(Dataset excerpts)
↓
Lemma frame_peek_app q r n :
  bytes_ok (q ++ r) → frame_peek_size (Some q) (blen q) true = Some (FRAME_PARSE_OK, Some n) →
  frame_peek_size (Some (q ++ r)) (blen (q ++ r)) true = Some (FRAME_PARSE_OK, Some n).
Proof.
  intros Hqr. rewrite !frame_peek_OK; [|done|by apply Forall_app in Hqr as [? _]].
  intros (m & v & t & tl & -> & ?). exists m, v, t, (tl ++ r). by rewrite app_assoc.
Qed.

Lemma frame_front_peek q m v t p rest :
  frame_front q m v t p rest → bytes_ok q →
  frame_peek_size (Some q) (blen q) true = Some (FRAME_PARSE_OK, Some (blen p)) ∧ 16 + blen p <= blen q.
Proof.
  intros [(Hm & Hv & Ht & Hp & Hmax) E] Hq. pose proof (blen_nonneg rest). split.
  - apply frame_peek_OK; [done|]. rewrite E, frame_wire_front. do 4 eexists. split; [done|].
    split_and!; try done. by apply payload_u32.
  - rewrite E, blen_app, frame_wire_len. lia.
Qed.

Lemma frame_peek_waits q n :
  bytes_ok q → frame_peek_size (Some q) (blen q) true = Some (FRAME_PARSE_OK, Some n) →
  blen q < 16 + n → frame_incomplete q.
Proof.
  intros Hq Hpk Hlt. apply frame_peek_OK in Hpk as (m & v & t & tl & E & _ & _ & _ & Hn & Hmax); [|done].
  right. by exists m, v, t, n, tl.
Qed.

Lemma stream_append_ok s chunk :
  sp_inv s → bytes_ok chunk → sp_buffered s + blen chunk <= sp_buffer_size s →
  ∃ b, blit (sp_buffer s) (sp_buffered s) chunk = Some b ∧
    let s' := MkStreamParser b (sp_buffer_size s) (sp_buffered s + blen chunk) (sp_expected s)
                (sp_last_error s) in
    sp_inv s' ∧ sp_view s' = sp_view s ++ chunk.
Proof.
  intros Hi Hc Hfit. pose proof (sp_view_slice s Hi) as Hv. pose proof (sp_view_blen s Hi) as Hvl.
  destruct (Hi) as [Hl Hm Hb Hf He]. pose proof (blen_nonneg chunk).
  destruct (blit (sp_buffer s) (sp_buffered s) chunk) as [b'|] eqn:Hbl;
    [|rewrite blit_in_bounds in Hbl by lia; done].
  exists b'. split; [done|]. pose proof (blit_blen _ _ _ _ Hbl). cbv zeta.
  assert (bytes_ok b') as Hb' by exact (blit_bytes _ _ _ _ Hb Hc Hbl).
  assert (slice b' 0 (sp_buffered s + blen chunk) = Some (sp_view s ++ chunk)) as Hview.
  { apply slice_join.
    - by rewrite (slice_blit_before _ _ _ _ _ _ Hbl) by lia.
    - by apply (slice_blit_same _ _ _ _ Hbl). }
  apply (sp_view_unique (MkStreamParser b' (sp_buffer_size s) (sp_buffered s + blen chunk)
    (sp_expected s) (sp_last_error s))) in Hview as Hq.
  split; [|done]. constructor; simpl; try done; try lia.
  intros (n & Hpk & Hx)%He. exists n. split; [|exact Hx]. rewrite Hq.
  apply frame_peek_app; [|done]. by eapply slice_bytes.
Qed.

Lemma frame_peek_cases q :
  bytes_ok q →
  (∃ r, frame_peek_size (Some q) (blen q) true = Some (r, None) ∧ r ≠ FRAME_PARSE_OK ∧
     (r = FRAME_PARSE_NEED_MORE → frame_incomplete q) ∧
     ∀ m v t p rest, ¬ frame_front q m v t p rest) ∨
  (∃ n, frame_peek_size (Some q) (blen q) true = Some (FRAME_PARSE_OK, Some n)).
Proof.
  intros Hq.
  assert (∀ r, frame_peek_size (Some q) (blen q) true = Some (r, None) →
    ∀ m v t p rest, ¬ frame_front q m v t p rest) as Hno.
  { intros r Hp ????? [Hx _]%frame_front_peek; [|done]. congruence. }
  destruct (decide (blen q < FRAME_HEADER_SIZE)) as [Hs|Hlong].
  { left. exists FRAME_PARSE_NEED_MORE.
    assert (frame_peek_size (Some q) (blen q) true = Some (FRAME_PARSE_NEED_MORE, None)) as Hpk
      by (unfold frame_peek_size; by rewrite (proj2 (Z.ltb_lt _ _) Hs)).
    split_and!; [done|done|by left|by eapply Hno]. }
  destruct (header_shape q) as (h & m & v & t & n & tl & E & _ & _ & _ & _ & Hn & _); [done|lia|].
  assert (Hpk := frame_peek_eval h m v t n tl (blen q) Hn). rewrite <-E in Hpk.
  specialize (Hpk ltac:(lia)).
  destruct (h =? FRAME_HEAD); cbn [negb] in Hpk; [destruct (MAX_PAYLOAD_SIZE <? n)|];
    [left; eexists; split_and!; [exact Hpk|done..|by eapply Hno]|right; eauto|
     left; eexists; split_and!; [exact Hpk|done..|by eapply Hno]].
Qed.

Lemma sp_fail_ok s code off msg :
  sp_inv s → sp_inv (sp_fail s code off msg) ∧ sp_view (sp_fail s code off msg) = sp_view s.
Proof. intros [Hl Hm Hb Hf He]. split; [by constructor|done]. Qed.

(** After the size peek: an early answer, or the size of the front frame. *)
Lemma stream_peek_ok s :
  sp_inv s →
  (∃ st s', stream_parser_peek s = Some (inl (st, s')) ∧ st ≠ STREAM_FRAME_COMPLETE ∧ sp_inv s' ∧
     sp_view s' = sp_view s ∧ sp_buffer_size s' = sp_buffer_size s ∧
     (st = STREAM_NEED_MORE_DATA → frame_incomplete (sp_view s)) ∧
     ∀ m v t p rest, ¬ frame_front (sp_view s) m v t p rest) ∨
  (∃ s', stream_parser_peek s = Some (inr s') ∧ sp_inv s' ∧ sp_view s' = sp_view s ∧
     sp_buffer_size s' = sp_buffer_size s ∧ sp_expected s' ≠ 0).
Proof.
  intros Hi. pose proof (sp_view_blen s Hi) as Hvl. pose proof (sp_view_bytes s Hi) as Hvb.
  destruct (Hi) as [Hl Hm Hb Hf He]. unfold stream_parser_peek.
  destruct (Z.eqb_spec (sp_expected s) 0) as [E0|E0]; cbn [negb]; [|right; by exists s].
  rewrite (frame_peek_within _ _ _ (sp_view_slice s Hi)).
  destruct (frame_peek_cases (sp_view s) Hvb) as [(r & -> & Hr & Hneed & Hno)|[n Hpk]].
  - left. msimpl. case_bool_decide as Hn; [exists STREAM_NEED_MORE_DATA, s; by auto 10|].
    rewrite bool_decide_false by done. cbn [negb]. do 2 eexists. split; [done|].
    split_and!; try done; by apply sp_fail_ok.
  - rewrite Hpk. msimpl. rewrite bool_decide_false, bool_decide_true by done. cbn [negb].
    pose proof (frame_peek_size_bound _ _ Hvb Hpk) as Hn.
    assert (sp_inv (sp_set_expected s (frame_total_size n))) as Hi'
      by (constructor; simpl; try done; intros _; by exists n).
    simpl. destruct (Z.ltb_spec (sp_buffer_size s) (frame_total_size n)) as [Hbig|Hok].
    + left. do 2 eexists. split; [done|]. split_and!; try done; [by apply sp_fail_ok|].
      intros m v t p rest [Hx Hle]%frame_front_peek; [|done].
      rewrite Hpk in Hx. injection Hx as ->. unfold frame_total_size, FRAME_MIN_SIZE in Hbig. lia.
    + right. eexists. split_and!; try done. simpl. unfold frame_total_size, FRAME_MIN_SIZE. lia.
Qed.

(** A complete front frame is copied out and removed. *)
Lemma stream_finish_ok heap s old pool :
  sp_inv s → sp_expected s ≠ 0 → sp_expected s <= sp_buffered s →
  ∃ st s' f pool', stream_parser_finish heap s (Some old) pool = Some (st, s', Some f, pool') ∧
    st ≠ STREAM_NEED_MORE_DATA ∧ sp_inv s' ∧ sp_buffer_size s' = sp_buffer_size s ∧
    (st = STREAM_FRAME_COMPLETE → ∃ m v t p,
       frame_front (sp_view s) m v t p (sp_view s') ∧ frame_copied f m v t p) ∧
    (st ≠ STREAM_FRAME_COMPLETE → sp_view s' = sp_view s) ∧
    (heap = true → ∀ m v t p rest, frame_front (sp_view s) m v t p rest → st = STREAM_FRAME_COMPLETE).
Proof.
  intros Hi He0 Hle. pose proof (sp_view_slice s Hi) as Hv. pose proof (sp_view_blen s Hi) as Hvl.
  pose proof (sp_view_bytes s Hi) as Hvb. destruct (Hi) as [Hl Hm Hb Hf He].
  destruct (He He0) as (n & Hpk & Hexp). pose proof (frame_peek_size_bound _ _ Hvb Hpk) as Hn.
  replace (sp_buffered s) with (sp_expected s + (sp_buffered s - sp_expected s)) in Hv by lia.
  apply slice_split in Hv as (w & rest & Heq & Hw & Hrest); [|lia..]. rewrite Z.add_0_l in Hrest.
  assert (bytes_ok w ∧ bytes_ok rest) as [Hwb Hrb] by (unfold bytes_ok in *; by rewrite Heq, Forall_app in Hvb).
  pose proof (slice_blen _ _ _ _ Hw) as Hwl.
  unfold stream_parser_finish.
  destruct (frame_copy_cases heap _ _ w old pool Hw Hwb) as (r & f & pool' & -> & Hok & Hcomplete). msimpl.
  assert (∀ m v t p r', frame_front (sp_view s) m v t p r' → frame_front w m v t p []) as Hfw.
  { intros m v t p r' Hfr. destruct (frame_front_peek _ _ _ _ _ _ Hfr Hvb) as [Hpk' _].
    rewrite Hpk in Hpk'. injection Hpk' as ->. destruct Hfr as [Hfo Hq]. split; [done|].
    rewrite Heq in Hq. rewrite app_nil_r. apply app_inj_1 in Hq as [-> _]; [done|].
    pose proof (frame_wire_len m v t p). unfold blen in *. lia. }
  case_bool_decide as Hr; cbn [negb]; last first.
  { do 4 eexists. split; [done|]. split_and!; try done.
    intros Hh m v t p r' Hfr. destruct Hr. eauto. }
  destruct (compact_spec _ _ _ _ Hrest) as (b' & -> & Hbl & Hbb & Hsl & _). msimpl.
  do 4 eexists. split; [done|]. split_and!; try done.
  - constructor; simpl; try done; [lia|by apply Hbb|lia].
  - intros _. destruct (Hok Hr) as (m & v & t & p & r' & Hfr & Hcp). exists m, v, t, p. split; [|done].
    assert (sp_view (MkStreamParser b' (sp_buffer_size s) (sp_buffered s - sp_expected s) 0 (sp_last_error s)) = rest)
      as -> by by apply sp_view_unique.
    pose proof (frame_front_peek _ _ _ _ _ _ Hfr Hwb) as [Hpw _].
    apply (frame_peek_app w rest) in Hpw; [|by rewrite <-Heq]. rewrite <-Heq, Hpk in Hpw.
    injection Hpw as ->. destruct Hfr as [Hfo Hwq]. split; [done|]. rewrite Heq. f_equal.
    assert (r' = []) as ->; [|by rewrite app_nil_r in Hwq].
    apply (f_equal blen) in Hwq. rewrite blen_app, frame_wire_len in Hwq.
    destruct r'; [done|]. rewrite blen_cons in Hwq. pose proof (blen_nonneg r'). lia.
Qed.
↑
Whenever a line of the data includes the word "pool", show that line in full.

**Answer to the problem:**
Lemma stream_finish_ok heap s old pool :
  ∃ st s' f pool', stream_parser_finish heap s (Some old) pool = Some (st, s', Some f, pool') ∧
  destruct (frame_copy_cases heap _ _ w old pool Hw Hwb) as (r & f & pool' & -> & Hok & Hcomplete). msimpl.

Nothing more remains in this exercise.